Create a PostgreSQL instance in both Cloud Foundry spaces:

cf login -a https://api.aws.ie.a9s.eu
cf target -s test
cf create-service a9s-postgresql postgresql-single-small uaadb
cf target -s production
cf create-service a9s-postgresql postgresql-single-small uaadb

Step 6 — Deploy the UAA to the test environment

Extend uaa.yml with a Cloud Foundry resource and a deploy job:

- name: test_deployment
  type: cf
  source:
    api: https://api.aws.ie.a9s.eu
    username: your-user
    password: your-password
    organization: your-org
    space: test
    skip_cert_check: false

And a new job:

- name: deploy-to-test
  plan:
  - get: uaa-build
    passed: ['build']
    trigger: true
  - task: add-manifest-to-uaa-build
    config:
      platform: linux
      inputs:
      - name: uaa-build
      outputs:
      - name: uaa-build-with-manifest
      image_resource:
        type: docker-image
        source: { repository: youraccount/uaa }
      run:
        path: sh
        args:
        - -exc
        - |
          cp uaa-build/* uaa-build-with-manifest
          export WAR_PATH=$(cd uaa-build-with-manifest && ls cloudfoundry-identity-uaa-*.war)
          cat <<EOT >> uaa-build-with-manifest/manifest.yml
          applications:
          - name: uaa
            memory: 512M
            path: ${WAR_PATH}
            host: test-uaa
            services:
            - uaadb
            env:
              JBP_CONFIG_SPRING_AUTO_RECONFIGURATION: '[enabled: true]'
              JBP_CONFIG_TOMCAT: '{tomcat: { version: 7.0.+ }}'
              SPRING_PROFILES_ACTIVE: postgresql,default
              UAA_URL: https://test-uaa.aws.ie.a9sapp.eu
              LOGIN_URL: https://test-uaa.aws.ie.a9sapp.eu
          EOT
  - put: test_deployment
    params:
      manifest: uaa-build-with-manifest/manifest.yml

The passed: ['build'] constraint ensures that only artifacts that have passed the build job are deployed.
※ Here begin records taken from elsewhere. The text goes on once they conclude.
Lemma release_nodes_ok (db : Database A) K R :
  db_ok db K R -> let m := alloc_ (release_nodes db) in al_ok m /\ al_taken m = ∅ /\ al_live m = slab_blocks db.
Proof.
  intros (idx & order & [Hc _] & _). destruct (si_index _ _ _ _ _ Hc) as (chains & Hrep & Hin & _). cbv zeta.
  rewrite (release_nodes_walk _ _ _ Hrep).
  assert (forall a, a ∈ concat chains <-> is_Some (heap_ db !! a)) as Hall.
  { intros a. rewrite (si_nodes _ _ _ _ _ Hc), Hin, <- (si_order _ _ _ _ _ Hc). split; [by left|]. intros [Ha|Ha]; [done|by apply elem_of_empty in Ha]. }
  assert (releasing db (concat chains) db) as H0.
  { constructor; [intros a _; reflexivity|exact (si_alloc _ _ _ _ _ Hc)|exact (si_taken _ _ _ _ _ Hc)| |].
    - intros t. rewrite (si_owned _ _ _ _ _ Hc). split.
      + intros [Ht|(a & n & Ea & Et)]; [by apply elem_of_empty in Ht|]. exists a, n. split; [apply Hall; by exists n|done].
      + intros (a & n & _ & Ea & Et). right. by exists a, n.
    - intros a. rewrite (si_live _ _ _ _ _ Hc), lookup_fmap. destruct (heap_ db !! a) as [n|] eqn:Ea; [|done].
      rewrite bool_decide_true by (apply Hall; by exists n). done. }
  destruct (released_all _ _ _ _ _ Hc (ir_nodup _ _ _ Hrep) (fun a Ha => proj1 (Hall a) Ha) H0) as [_ Hok Htk Ht Hlv].
  generalize dependent (released (concat chains) db). intros db' Hok Htk Ht Hlv. split; [exact Hok|]. split.
  - rewrite Htk. apply map_empty. intros t. rewrite lookup_fmap. destruct (tables_ db' !! t) as [T|] eqn:E; [|done].
    destruct (proj1 (Ht t)) as (a & n & Ha & _); [by exists T|]. by apply elem_of_nil in Ha.
  - apply map_eq. intros a. rewrite Hlv. unfold slab_blocks. rewrite lookup_fmap, map_lookup_filter.
    destruct (heap_ db !! a) as [n|]; [|done]. cbn. rewrite bool_decide_false by apply not_elem_of_nil. cbn.
    destruct (Z.eqb_spec (node_size_class n) oversized_class); [by rewrite option_guard_False by (intros Hn; by apply Hn)|by rewrite option_guard_True].
Qed.
(** A value that [Database::hash_set_texts] takes, because of its length, and
    that [Database::replay] then refuses, because of the size of its encoding:
    no log with its record can be opened. *)
Lemma long_value_unreadable key field :
  len key <= max_key_length -> len field <= hash_limit ->
  exists v, set_texts_of [(field, v)] None = Ok {[field := VString v]} /\
    forall S, apply_record S (field_record key (field, v)) = None.
Proof.
  intros Hk Hf. set (n := Z.to_nat hash_limit). exists (replicate n (z2b 0)).
  assert (len (replicate n (z2b 0)) = hash_limit) as El.
  { unfold len. rewrite length_replicate. unfold n. apply Z2Nat.id. unfold hash_limit. lia. }
  clearbody n. generalize dependent (replicate n (z2b 0)). intros v El. split.
  - unfold set_texts_of. cbn [fields_of fields_fit forallb fst snd]. rewrite El.
    destruct (Z.leb_spec (len field) hash_limit); [|lia]. by rewrite Z.leb_refl.
  - intros S. unfold apply_record, field_record. cbn [fst snd]. destruct (Z.ltb_spec max_key_length (len key)); [lia|].
    cbn [apply_to]. unfold apply_hash_set. change (value_arg (of_str "s") v) with (Some (VString v)). cbn [mbind option_bind].
    assert (hash_limit < input_size (input_from (VString v)) false) as Hs.
    { unfold input_size. cbn [is_integer input_from text]. unfold body_size_text. rewrite El. vm_compute. reflexivity. }
    unfold assign_of. destruct (fields_of _); [|done]. apply Z.ltb_lt in Hs. by rewrite Hs, orb_true_r.
Qed.
(** A new node for a key that has none, as it comes out of [create_node]. *)
Lemma reached_insert_wp (db0 db : Database A) rs idx order K R key type cap (v : Node -> dvalue) Q E :
  reached db0 rs idx order K R db -> idx !! key = None -> len key <= max_key_length -> 0 <= cap -> real_type type ->
  (forall n U, new_node n key type cap -> holds U n (v n)) ->
  (forall p n m idx' order' db', reached db0 rs idx' order' (<[key := (v n, None)]> K) (key :: others key R) db' ->
     idx' !! key = Some p -> new_node n key type cap -> heap_ db' !! p = Some m -> remarked n m -> Q p db') ->
  (forall e db', halted [] db0 rs K db' -> E e db') ->
  wp (insert_node key type cap) Q E db.
Proof.
  intros Hr Hi Hk Hcap Ht Hv HQ HE. unfold insert_node. wp_steps.
  eapply (reached_rehash_wp _ _ _ _ _ _ _ true); [exact Hr| |intros e db' Hh; by apply HE]. intros db1 Hr1 _. wp_steps.
  pose proof Hr1 as [HI HR Er Hl Haf]. apply (create_pending_wp ∅ db1 idx order K); try assumption.
  2:{ intros db' HI' HR' Ev Er'. apply HE. eapply reached_halted, reached_step; [exact Hr1|exact HI'|exact HR'|exact Er'|exact Ev]. }
  intros p n db2 HP Hn Ev2 Erec2 Et2. wp_steps. destruct Hn as (Hw & Ek & Hn).
  destruct (commit_pending ∅ db2 idx order K key p n true (v n) HP Ek) as (order' & HI3 & HR3 & Erec3 & Ev3 & m & Em & Hm).
  { apply Hv. by split. }
  rewrite Hi in *. cbn [default from_option id] in *. change (commit_node 0 p true db2) with (attach p db2) in *.
  unfold ttl_of in HR3. rewrite (proj2 (represents_none _ _ _ _ HR) Hi) in HR3. cbn [mbind option_bind] in HR3.
  generalize dependent (attach p db2). intros db3 HI3 HR3 Erec3 Ev3 Em.
  apply (HQ p n m (<[key := p]> idx) order'); [|apply lookup_insert_eq|by split|exact Em|exact Hm].
  eapply reached_step; [exact Hr1|exact HI3|exact HR3|congruence|congruence].
Qed.

(** ** What a record does *)

(** How a deadline stands for a time of the wall clock; one is set by
    [replay_expire_at]. *)
Variable T : Z -> Z -> Prop.
Hypothesis T_restored : forall t w, 0 <= w <= int64_max -> T (i64 (steady_at (S t) + Z.max 0 (w - wall_at t))) w.

Section record.

Variables (db : Database A) (K : Keyspace) (R : list bytes) (S : Keyspace).
Hypothesis (Hok : db_ok db K R) (Hrep : replaying_ db = true) (Hwal : wal_ db = None) (HM : matches T K S).

(** A record that makes sense was carried out; a record that was not made no
    sense, or there was no memory for it. *)
Definition carried_out (answer : option Keyspace) (db' : Database A) : Prop :=
  exists S' K' R', answer = Some S' /\ db_ok db' K' R' /\ matches T K' S' /\ after db db'.
Definition given_up (answer : option Keyspace) (e : exn) (db' : Database A) : Prop :=
  (exists K' R', db_ok db' K' R') /\ after db db' /\ (answer = None \/ e = exn_bad_alloc).
(* ===== verification/Durable.v ===== *)
(** * Durable: the keyspace and its log stay together

    [sound db K] says that the database [db] holds the keyspace [K] and that
    its log means [K]: reading the acknowledged records gives the values of
    [K] with every deadline at the same moment, and any records a failing log
    may hold beyond them can be read as well.  Every operation of the database
    keeps this, whether it returns or throws and whatever calls on the log
    fail; so whatever a crash leaves of the log can be opened again. *)

From S2P Require Import Prelude Charconv Errors Effects Pack WalCodec Wal Allocator Slab Lru Expiry Buckets Node Store Keyspace StoreSpec Contents Edits Writing Clearing Sample Strings Timers Lists Hashes Throws Records Replay Open Snapshot.

Section durable.

Context {A : Type} `{NodeAllocator A} `{!Platform A}.

(** A file that was replaced but may come back after a crash. *)
Definition readable (f : File) : Prop :=
  exists rs, Forall record_ok rs /\ log_of f = magic ++ concat (map enc rs) /\ is_Some (apply_all rs ∅) /\ (8 <= durable f)%nat.

Record sound_with (db : Database A) (K : Keyspace) (R : list bytes) (w : Wal) (acked extra : list (WalOp * list bytes))
    (S : Keyspace) : Prop := {
  so_ok : db_ok db K R;
  so_log : wal_ db = Some w;
  so_live : replaying_ db = false;
  so_inv : wal_inv (acked ++ extra) w;
  so_extra : failed_ w = false -> extra = [];
  so_acked : apply_all acked ∅ = Some S;
  so_matches : matches same_moment K S;
  so_applies : is_Some (apply_all (acked ++ extra) ∅);
  so_header : (8 <= durable (disk_ w))%nat;
  so_replaced old : replaced_ w = Some old -> readable old;
  so_synced : synced w
}.

Definition sound (db : Database A) (K : Keyspace) : Prop :=
  exists R w acked extra S, sound_with db K R w acked extra S.

(** ** Limits *)

Lemma keys_short (db : Database A) K R key : db_ok db K R -> is_Some (K !! key) -> len key <= max_key_length.
Proof.
  intros (idx & order & HI & HR & _) [e Ek]. specialize (HR key). destruct (idx !! key) as [a|] eqn:Ei; [|congruence].
  destruct (idx_node _ _ _ _ _ (proj1 HI) _ _ Ei) as (n & _ & <- & _). unfold node_key, read_at, len. rewrite length_take.
  unfold node_key_length. change key_length_mask with (Z.ones 21). rewrite Z.land_ones by lia.
  pose proof (Z.mod_pos_bound (key_meta n) (2 ^ 21) ltac:(lia)). unfold max_key_length. lia.
Qed.

Lemma matches_fine K S : matches same_moment K S -> fine S -> fine K.
Proof.
  intros HM HS k e Ek. specialize (HM k). rewrite Ek in HM. inversion HM as [? s [E1 E2] E3 E4|]; subst.
  destruct (HS k s) as (Hk & Hv & _); [by symmetry|]. split; [exact Hk|]. split; [by rewrite E1|].
  intros d Ed. rewrite Ed in E2. inversion E2 as [? w (Hd & _)|]; subst. exact Hd.
Qed.

Lemma sound_fine (db : Database A) K R w acked extra S : sound_with db K R w acked extra S -> fine K.
Proof. intros Hs. eapply matches_fine; [apply Hs|]. eapply apply_all_fine; [apply fine_empty|apply Hs]. Qed.

(** ** One step *)

Section step.
Lemma expire_meets c : meets id_expire c (execute_expire c).
Proof.
  unfold meets, execute_expire. cbv zeta. destruct (arguments c) as [|key [|text [|]]];
    try (apply (reply_wp _ (wrong_arguments (of_str "expire"))); [apply wrong_appends|done]).
  set (P := did _ _ _ _ _ _ _ _). destruct (from_chars_int64 text) as [seconds|] eqn:Et.
  2:{ apply (reply_wp _ (error_reply value_not_integer)); [apply replies_appends; auto with reddish|]. unfold P. cbn [did]. by rewrite Et. }
  apply wp_try_catch. eapply wp_mono; [eapply (call_wp _ _ _ flag_reply P);
    [apply (expire_wp db K R rs key seconds Hok Hl (proj1 deadlines_of_fine))|intros b; apply append_integer_appends|]|..].
  - intros b db' Hb. unfold P. cbn [did]. rewrite Et. left. by destruct (seen db K key); destruct Hb as [-> Hb].
  - done.
  - intros e [db' o] [Eo He]. cbn [snd] in Eo. subst o. cbv beta.
    destruct (bool_decide_reflect (e = exn_error value_not_integer)) as [->|Hne].
    + destruct He as [[He _]|(ops & Hkp & Hops)]; [done|].
      apply (reply_wp _ (error_reply value_not_integer)); [apply replies_appends; auto with reddish|].
      unfold P. cbn [did]. rewrite Et. right. split; [done|]. by exists ops.
    + apply wp_throw. split; [done|]. destruct He as [He|(ops & Hkp & Hops)]; [by left|]. right. exists seconds, ops. by rewrite Et.
Qed.

Lemma ttl_meets c : meets id_ttl c (execute_ttl c).
Proof.
  unfold meets, execute_ttl. cbv zeta. destruct (arguments c) as [|key [|]];
    try (apply (reply_wp _ (wrong_arguments (of_str "ttl"))); [apply wrong_appends|done]).
  destruct deadlines_of_fine as [H1 H2].
  eapply (read_call_wp _ _ _ RInteger); [apply (ttl_wp db K R rs key Hok Hl H1 H2)|apply append_integer_appends|].
  intros x db' [(t & Ht & ->) Hr]. split; [by exists t|exact Hr].
Qed.
(** The commands of a batch are parsed: what is known of the client, before
    they run. *)
Record batch_ready (c : ClientInfo) (count : nat) (has_write : bool) (c' : ClientInfo) (new : list Command) : Prop := {
  br_new : take count (batch c') = new;
  br_count : count = length new;
  br_decodes : decodes (unread c) (map request_of new) (unread c');
  br_class : Forall (classified little_endian) new;
  br_marked : marked new has_write;
  br_rest : exists l offset, c' = put_input (buffer c) offset (put_batch l (put_output (unsent c) 0 c)) /\ (offset <= length (buffer c))%nat /\
    Forall cmd_wf l /\ (length l <= batch_limit)%nat
}.

Lemma parse_ready Q id c : client_mid Q id c ->
  let '(c', count, has_write, err) := parse_batch little_endian batch_limit 0 false (put_output (unsent c) 0 c) in
  exists new, batch_ready c count has_write c' new /\ batch_end (count =? batch_limit)%nat c' err.
Proof.
  intros Hm. pose proof (parse_batch_spec little_endian batch_limit 0 false (put_output (unsent c) 0 c) (cm_input _ _ _ Hm)
    (proj1 (cm_batch _ _ _ Hm)) (conj (Nat.le_0_l _) (proj2 (cm_batch _ _ _ Hm)))) as Hp.
  destruct (parse_batch _ _ _ _ _) as [[[c' count] hw] err]. destruct Hp as (new & [P1 P2 P3 P4 P5 P6 P7] & He). exists new.
  assert (count = length new) as -> by exact P2. split; [|exact He]. split; try done.
  rewrite P6. by apply classified_marked.
Qed.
Pipeline with deploy-to-test job
The pipeline with a deploy-to-test job added

Step 7 — Send an email notification

Add an email resource type and resource, then use on_success and on_failure hooks on the build task to send notifications with the commit details. The Concourse email resource is an external resource type that requires SMTP configuration.

Step 8 — Deploy the UAA to the production environment

The production deployment job is similar to the test deployment, but with two key differences:

  • passed: ['deploy-to-test'] — ensures only versions that have been deployed to test are eligible
  • No trigger: true — production deployments must be triggered manually
- name: deploy-to-production
  plan:
  - get: uaa-build
    passed: ['deploy-to-test']
  - task: add-manifest-to-uaa-build
    # ... same as deploy-to-test but with production URLs ...
  - put: production_deployment
    params:
      manifest: uaa-build-with-manifest/manifest.yml
Full pipeline with production deployment
The full pipeline: build, deploy to test, and deploy to production. The broken line to production indicates manual triggering.

Note the broken line between the "uaa-build" resource and "deploy-to-production" — this indicates that production deploys must be triggered manually via the Concourse web interface.